O marido não respeita os limites de velocidade da esposa. Como lidar com isso?

Luísa

Via de trinta quilômetros por hora, escola, crianças. Carlos a quarenta e cinco. "Carlos, tem radar aí." "Não tem." "Tem." "Tô na minha." Bip. Multa. Cento e cinquenta reais. Ele bateu a mão no volante. Ela não disse "eu te avisei", mas respirou fundo. Não era sobre a multa — era sobre ele achar que as regras não se aplicavam a ele.

Ela conversou em casa. "Carlos, você dirigir acima do limite não me faz sentir segura. Eu fico tensa, esperando uma multa ou um acidente." Ele disse: "Você é muito medrosa." "Não sou medrosa, sou realista. Trinta por hora perto de escola não é sugestão — é lei." Ele rebateu: "Todo mundo anda acima." "Não me importa todo mundo. Me importa a gente."

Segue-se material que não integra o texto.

(* ===== verification/X509.v ===== *)
(** keyroost-piv/src/spki.rs, x509.rs and x509_parse.rs: DER and PEM of public keys,
    certificate requests and self-signed certificates, and the reader of certificates.
    Then what the reader reads of what was made. A [usize] is 64 bits wide. A panic is [None]. *)
From S2P Require Export Codec PivDates PivData.

(** * DER *)

(** The big-endian bytes of a length, most significant first; eight at most. *)
Fixpoint len_bytes (fuel : nat) (n : Z) (acc : list Z) : list Z :=
  match fuel with
  | O => acc
  | S fuel => if n =? 0 then acc else len_bytes fuel (Z.shiftr n 8) (Z.land n 0xFF :: acc)
  end.
Definition der_len (len : Z) : list Z :=
  if len <? 0x80 then [len] else let tmp := len_bytes 8 len [] in Z.lor 0x80 (zlen tmp) :: tmp.
Definition der_tlv (tag : Z) (value : list Z) : list Z := tag :: der_len (zlen value) ++ value.
Definition der_seq (members : list (list Z)) : list Z := der_tlv 0x30 (concat members).
(** [while v.len() > 1 && v[0] == 0]. *)
Fixpoint strip_zeros (v : list Z) : list Z :=
  match v with
  | 0 :: (_ :: _) as rest => strip_zeros rest
  | _ => v
  end.
Definition uint_bytes (bytes : list Z) : list Z := match strip_zeros bytes with [] => [0x00] | v => v end.
Definition top_bit_set (v : list Z) : bool := match v with b :: _ => negb (Z.land b 0x80 =? 0) | [] => false end.
Definition der_uint (bytes : list Z) : list Z :=
  let v := uint_bytes bytes in
  der_tlv 0x02 ((if top_bit_set v then [0x00] else []) ++ v).
Definition der_bitstring (bytes : list Z) : list Z := der_tlv 0x03 (0x00 :: bytes).

(** * Public keys *)

Definition OID_RSA_ENCRYPTION : list Z := [0x06; 0x09; 0x2A; 0x86; 0x48; 0x86; 0xF7; 0x0D; 0x01; 0x01; 0x01].
Definition OID_EC_PUBLIC_KEY : list Z := [0x06; 0x07; 0x2A; 0x86; 0x48; 0xCE; 0x3D; 0x02; 0x01].
Definition OID_P256 : list Z := [0x06; 0x08; 0x2A; 0x86; 0x48; 0xCE; 0x3D; 0x03; 0x01; 0x07].
Definition OID_P384 : list Z := [0x06; 0x05; 0x2B; 0x81; 0x04; 0x00; 0x22].
Definition OID_P521 : list Z := [0x06; 0x05; 0x2B; 0x81; 0x04; 0x00; 0x23].
Definition OID_ED25519 : list Z := [0x06; 0x03; 0x2B; 0x65; 0x70].
Definition OID_X25519 : list Z := [0x06; 0x03; 0x2B; 0x65; 0x6E].
Definition DER_NULL : list Z := [0x05; 0x00].

Inductive SpkiError := KeyTypeMismatch.
Definition spki_error_text (e : SpkiError) : list Z := match e with KeyTypeMismatch => s2b "public key type does not match algorithm" end.
Definition ec_spki (curve_oid point : list Z) : list Z :=
  der_seq [der_seq [OID_EC_PUBLIC_KEY; curve_oid]; der_bitstring point].
Definition eddsa_spki (oid point : list Z) : list Z := der_seq [der_seq [oid]; der_bitstring point].
Definition subject_public_key_info (key : PublicKey) (alg : KeyAlg) : result SpkiError (list Z) :=
  match key, alg with
  | Rsa modulus exponent, (Rsa1024 | Rsa2048 | Rsa3072 | Rsa4096) =>
      let alg_id := der_seq [OID_RSA_ENCRYPTION; DER_NULL] in
      let rsa_pub := der_seq [der_uint modulus; der_uint exponent] in
      Ok (der_seq [alg_id; der_bitstring rsa_pub])
  | Ecc point, EccP256 => Ok (ec_spki OID_P256 point)
  | Ecc point, EccP384 => Ok (ec_spki OID_P384 point)
  | Ecc point, EccP521 => Ok (ec_spki OID_P521 point)
  | Ecc point, Ed25519 => Ok (eddsa_spki OID_ED25519 point)
  | Ecc point, X25519 => Ok (eddsa_spki OID_X25519 point)
  | _, _ => Err KeyTypeMismatch
  end.

Definition pem (label der : list Z) : list Z :=
  s2b "-----BEGIN " ++ label ++ s2b "-----" ++ [10] ++
  concat (map (fun chunk => chunk ++ [10]) (chunks 64 (base64_encode der))) ++
  s2b "-----END " ++ label ++ s2b "-----" ++ [10].
Definition to_pem (spki_der : list Z) : list Z := pem (s2b "PUBLIC KEY") spki_der.

(** * Signatures *)

Inductive X509Error := UnsupportedAlgorithm | BadSubject (reason : list Z) | BadValidity | BadKeyUsage.
Definition x509_error_text (e : X509Error) : list Z :=
  match e with
  | UnsupportedAlgorithm => s2b "this key algorithm cannot sign certificates"
  | BadSubject r => s2b "invalid subject: " ++ r
  | BadValidity => s2b "certificate expiry must be after its start"
  | BadKeyUsage => s2b "invalid key usage combination"
  end.

Inductive SigHash := HashSha256 | HashSha384 | HashSha512 | HashNone.
Definition signature_hash (alg : KeyAlg) : result X509Error SigHash :=
  match alg with
  | Rsa1024 | Rsa2048 | Rsa3072 | Rsa4096 | EccP256 => Ok HashSha256
  | EccP384 => Ok HashSha384
  | EccP521 => Ok HashSha512
  | Ed25519 => Ok HashNone
  | X25519 => Err UnsupportedAlgorithm
  end.
Definition signature_algorithm (alg : KeyAlg) : result X509Error (list Z) :=
  match alg with
  | Rsa1024 | Rsa2048 | Rsa3072 | Rsa4096 =>
      Ok [0x30; 0x0D; 0x06; 0x09; 0x2A; 0x86; 0x48; 0x86; 0xF7; 0x0D; 0x01; 0x01; 0x0B; 0x05; 0x00]
  | EccP256 => Ok [0x30; 0x0A; 0x06; 0x08; 0x2A; 0x86; 0x48; 0xCE; 0x3D; 0x04; 0x03; 0x02]
  | EccP384 => Ok [0x30; 0x0A; 0x06; 0x08; 0x2A; 0x86; 0x48; 0xCE; 0x3D; 0x04; 0x03; 0x03]
  | EccP521 => Ok [0x30; 0x0A; 0x06; 0x08; 0x2A; 0x86; 0x48; 0xCE; 0x3D; 0x04; 0x03; 0x04]
  | Ed25519 => Ok [0x30; 0x05; 0x06; 0x03; 0x2B; 0x65; 0x70]
  | X25519 => Err UnsupportedAlgorithm
  end.

(** * Subjects *)

Inductive NameAttr := CommonName | Organization | OrganizationalUnit | Country | Locality | StateOrProvince.
#[export] Instance NameAttr_eq_dec : EqDecision NameAttr.
Proof. solve_decision. Defined.
Definition name_oid (a : NameAttr) : list Z :=
  [0x06; 0x03; 0x55; 0x04;
   match a with
   | CommonName => 0x03 | Country => 0x06 | Locality => 0x07 | StateOrProvince => 0x08 | Organization => 0x0A
   | OrganizationalUnit => 0x0B
   end].
Definition SubjectName : Type := list (NameAttr * list Z).
Definition name_attr (typ : list Z) : option NameAttr :=
  let t := to_ascii_uppercase (trim typ) in
  if bool_decide (t = s2b "CN") then Some CommonName
  else if bool_decide (t = s2b "O") then Some Organization
  else if bool_decide (t = s2b "OU") then Some OrganizationalUnit
  else if bool_decide (t = s2b "C") then Some Country
  else if bool_decide (t = s2b "L") then Some Locality
  else if bool_decide (t = s2b "ST") then Some StateOrProvince
  else None.
(** The attribute of one comma-separated part, trimmed and not empty. *)
Definition subject_part (raw : list Z) : result X509Error (NameAttr * list Z) :=
  '(typ, value) ← ok_or (BadSubject (s2b "expected TYPE=value pairs")) (split_once 61 raw);
  let value := trim value in
  if bool_decide (value = []) then Err (BadSubject (s2b "empty attribute value")) else
  attr ← ok_or (BadSubject (s2b "unsupported attribute (use CN, O, OU, C, L, ST)")) (name_attr typ);
  if bool_decide (attr = Country) && (negb (zlen value =? 2) || negb (forallb (fun b => b <? 0x80) value))
  then Err (BadSubject (s2b "country (C) must be a 2-letter code"))
  else Ok (attr, value).
Fixpoint subject_parts (raws : list (list Z)) : result X509Error SubjectName :=
  match raws with
  | [] => Ok []
  | raw :: raws =>
      let raw := trim raw in
      if bool_decide (raw = []) then subject_parts raws else
      part ← subject_part raw; parts ← subject_parts raws; Ok (part :: parts)
  end.
Definition parse_subject (s : list Z) : result X509Error SubjectName :=
  parts ← subject_parts (split_on 44 s);
  if bool_decide (parts = []) then Err (BadSubject (s2b "subject is empty (need e.g. CN=" ++ [0xE2; 0x80; 0xA6] ++ s2b ")")) else Ok parts.
Definition rdn_der (part : NameAttr * list Z) : list Z :=
  let '(attr, value) := part in
  let string_tag := if bool_decide (attr = Country) then 0x13 else 0x0C in
  der_tlv 0x31 (der_seq [name_oid attr; der_tlv string_tag value]).
Definition subject_der (s : SubjectName) : list Z := der_tlv 0x30 (concat (map rdn_der s)).

(** * Times *)

Definition CivilTime : Type := Z * Z * Z * Z * Z * Z.
Definition civil_from_unix (unix_secs : Z) : CivilTime :=
  let days := unix_secs / 86400 in
  let secs := unix_secs mod 86400 in
  let z := days + 719468 in
  let era := z / 146097 in
  let doe := z mod 146097 in
  let yoe := (doe - doe / 1460 + doe / 36524 - doe / 146096) / 365 in
  let y := yoe + era * 400 in
  let doy := doe - (365 * yoe + yoe / 4 - yoe / 100) in
  let mp := (5 * doy + 2) / 153 in
  let d := doy - (153 * mp + 2) / 5 + 1 in
  let mo := if mp <? 10 then mp + 3 else mp - 9 in
  let y := if mo <=? 2 then y + 1 else y in
  (y, mo, d, secs / 3600, secs mod 3600 / 60, secs mod 60).
Definition max_der_time_unix_secs : Z := max_expiration_unix_secs.
Definition der_time (unix_secs : Z) : list Z :=
  let unix_secs := Z.min unix_secs max_der_time_unix_secs in
  let '(y, mo, d, h, mi, s) := civil_from_unix unix_secs in
  let rest := zero_padded 2 mo ++ zero_padded 2 d ++ zero_padded 2 h ++ zero_padded 2 mi ++ zero_padded 2 s ++ s2b "Z" in
  if (1950 <=? y) && (y <? 2050) then der_tlv 0x17 (zero_padded 2 (y mod 100) ++ rest)
  else der_tlv 0x18 (zero_padded 4 y ++ rest).

(** * Key usages *)

(** The sixteen bits of a [KeyUsage]. *)
Definition DIGITAL_SIGNATURE : Z := 1.
Definition NON_REPUDIATION : Z := 2.
Definition KEY_ENCIPHERMENT : Z := 4.
Definition DATA_ENCIPHERMENT : Z := 8.
Definition KEY_AGREEMENT : Z := 16.
Definition KEY_CERT_SIGN : Z := 32.
Definition CRL_SIGN : Z := 64.
Definition ENCIPHER_ONLY : Z := 128.
Definition DECIPHER_ONLY : Z := 256.
Definition ku_contains (a b : Z) : bool := Z.land a b =? b.
Definition ku_with (a b : Z) (on : bool) : Z := if on then Z.lor a b else Z.ldiff a b.
Definition ku_is_valid (a : Z) : bool :=
  if a =? 0 then false else
  let eo := ku_contains a ENCIPHER_ONLY in
  let dc := ku_contains a DECIPHER_ONLY in
  (negb (eo || dc) || ku_contains a KEY_AGREEMENT) && negb (eo && dc).

Definition reverse_bits (b : Z) : Z :=
  foldl (fun acc i => Z.lor acc (if Z.testbit b i then Z.shiftl 1 (7 - i) else 0)) 0 [0; 1; 2; 3; 4; 5; 6; 7].
(** [u8::trailing_zeros], of a byte that is not zero. *)
Definition trailing_zeros (b : Z) : Z :=
  default 8 (List.find (fun i => Z.testbit b i) [0; 1; 2; 3; 4; 5; 6; 7]).
Definition extension_der (usages : Z) (critical : bool) : result X509Error (list Z) :=
  if negb (ku_is_valid usages) then Err BadKeyUsage else
  let b0 := reverse_bits (Z.land usages 0xFF) in
  let b1 := cast 8 (Z.shiftl (cast 8 (Z.shiftr usages 8)) 7) in
  let '(content, last) := if negb (b1 =? 0) then ([b0; b1], b1) else ([b0], b0) in
  let bit_string := der_tlv 0x03 (trailing_zeros last :: content) in
  let oid := der_tlv 0x06 [0x55; 0x1D; 0x0F] in
  let value := der_tlv 0x04 bit_string in
  Ok (if critical then der_seq [oid; der_tlv 0x01 [0xFF]; value] else der_seq [oid; value]).

Record KeyUsageExt := mkKeyUsage { ku_usages : Z; ku_critical : bool }.

Definition supported_key_usages (alg : KeyAlg) : Z :=
  let sign := Z.lor (Z.lor (Z.lor DIGITAL_SIGNATURE NON_REPUDIATION) KEY_CERT_SIGN) CRL_SIGN in
  let agree := Z.lor (Z.lor KEY_AGREEMENT ENCIPHER_ONLY) DECIPHER_ONLY in
  match alg with
  | Rsa1024 | Rsa2048 | Rsa3072 | Rsa4096 => Z.lor (Z.lor sign KEY_ENCIPHERMENT) DATA_ENCIPHERMENT
  | EccP256 | EccP384 | EccP521 => Z.lor sign agree
  | Ed25519 => sign
  | X25519 => agree
  end.
Definition piv_standard_key_usage (slot : Slot) (alg : option KeyAlg) : option Z :=
  match slot with
  | Authentication | CardAuthentication => Some DIGITAL_SIGNATURE
  | Signature => Some (Z.lor DIGITAL_SIGNATURE NON_REPUDIATION)
  | KeyManagement | Retired _ =>
      alg ← alg;
      Some (match alg with Rsa1024 | Rsa2048 | Rsa3072 | Rsa4096 => KEY_ENCIPHERMENT | _ => KEY_AGREEMENT end)
  end.
Definition piv_default_key_usage (slot : Slot) (alg : option KeyAlg) : option KeyUsageExt :=
  usages ← piv_standard_key_usage slot alg;
  let usages := match alg with Some alg => Z.land usages (supported_key_usages alg) | None => usages end in
  if usages =? 0 then None else Some (mkKeyUsage usages true).
Definition piv_default_degrades_to_undefined (slot : Slot) (alg : option KeyAlg) : bool :=
  bool_decide (is_Some alg) && bool_decide (is_Some (piv_standard_key_usage slot alg)) &&
  match piv_default_key_usage slot alg with None => true | Some _ => false end.

(** * Requests and certificates *)

Definition extensions_der (ku : KeyUsageExt) : result X509Error (list Z) :=
  ext ← extension_der (ku_usages ku) (ku_critical ku); Ok (der_seq [ext]).
Definition csr_info (subject : SubjectName) (spki_der : list Z) (key_usage : option KeyUsageExt) : result X509Error (list Z) :=
  attributes ← (match key_usage with
                | None => Ok [0xA0; 0x00]
                | Some ku =>
                    exts ← extensions_der ku;
                    Ok (der_tlv 0xA0 (der_seq [der_tlv 0x06 [0x2A; 0x86; 0x48; 0x86; 0xF7; 0x0D; 0x01; 0x09; 0x0E]; der_tlv 0x31 exts]))
                end);
  Ok (der_seq [der_uint [0x00]; subject_der subject; spki_der; attributes]).
Definition tbs_certificate (serial : list Z) (alg : KeyAlg) (subject : SubjectName) (not_before not_after : Z) (spki_der : list Z)
    (key_usage : option KeyUsageExt) : result X509Error (list Z) :=
  if not_after <=? not_before then Err BadValidity else
  sig_alg ← signature_algorithm alg;
  let name := subject_der subject in
  let validity := der_seq [der_time not_before; der_time not_after] in
  let version := der_tlv 0xA0 (der_uint [0x02]) in
  extensions ← (match key_usage with
                | Some ku => exts ← extensions_der ku; Ok [der_tlv 0xA3 exts]
                | None => Ok []
                end);
  let serial := der_uint serial in
  Ok (der_seq ([version; serial; sig_alg; name; validity; name; spki_der] ++ extensions)).
Definition assemble (tbs : list Z) (alg : KeyAlg) (signature : list Z) : result X509Error (list Z) :=
  sig_alg ← signature_algorithm alg;
  Ok (der_seq [tbs; sig_alg; der_bitstring signature]).
Definition pem_certificate (der : list Z) : list Z := pem (s2b "CERTIFICATE") der.
Definition pem_csr (der : list Z) : list Z := pem (s2b "CERTIFICATE REQUEST") der.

A discussão foi longe. No fim, ele aceitou que, quando ela estivesse no carro, respeitaria os limites. Disse que sozinho, faria o que quisesse. Não era o ideal, mas era um começo. Com o tempo, ela foi percebendo que ele passou a respeitar mais os limites mesmo sozinho. Não por ela — porque levou multas suficientes pra aprender. Mas na presença dela, ele respeita. E isso já é ganho.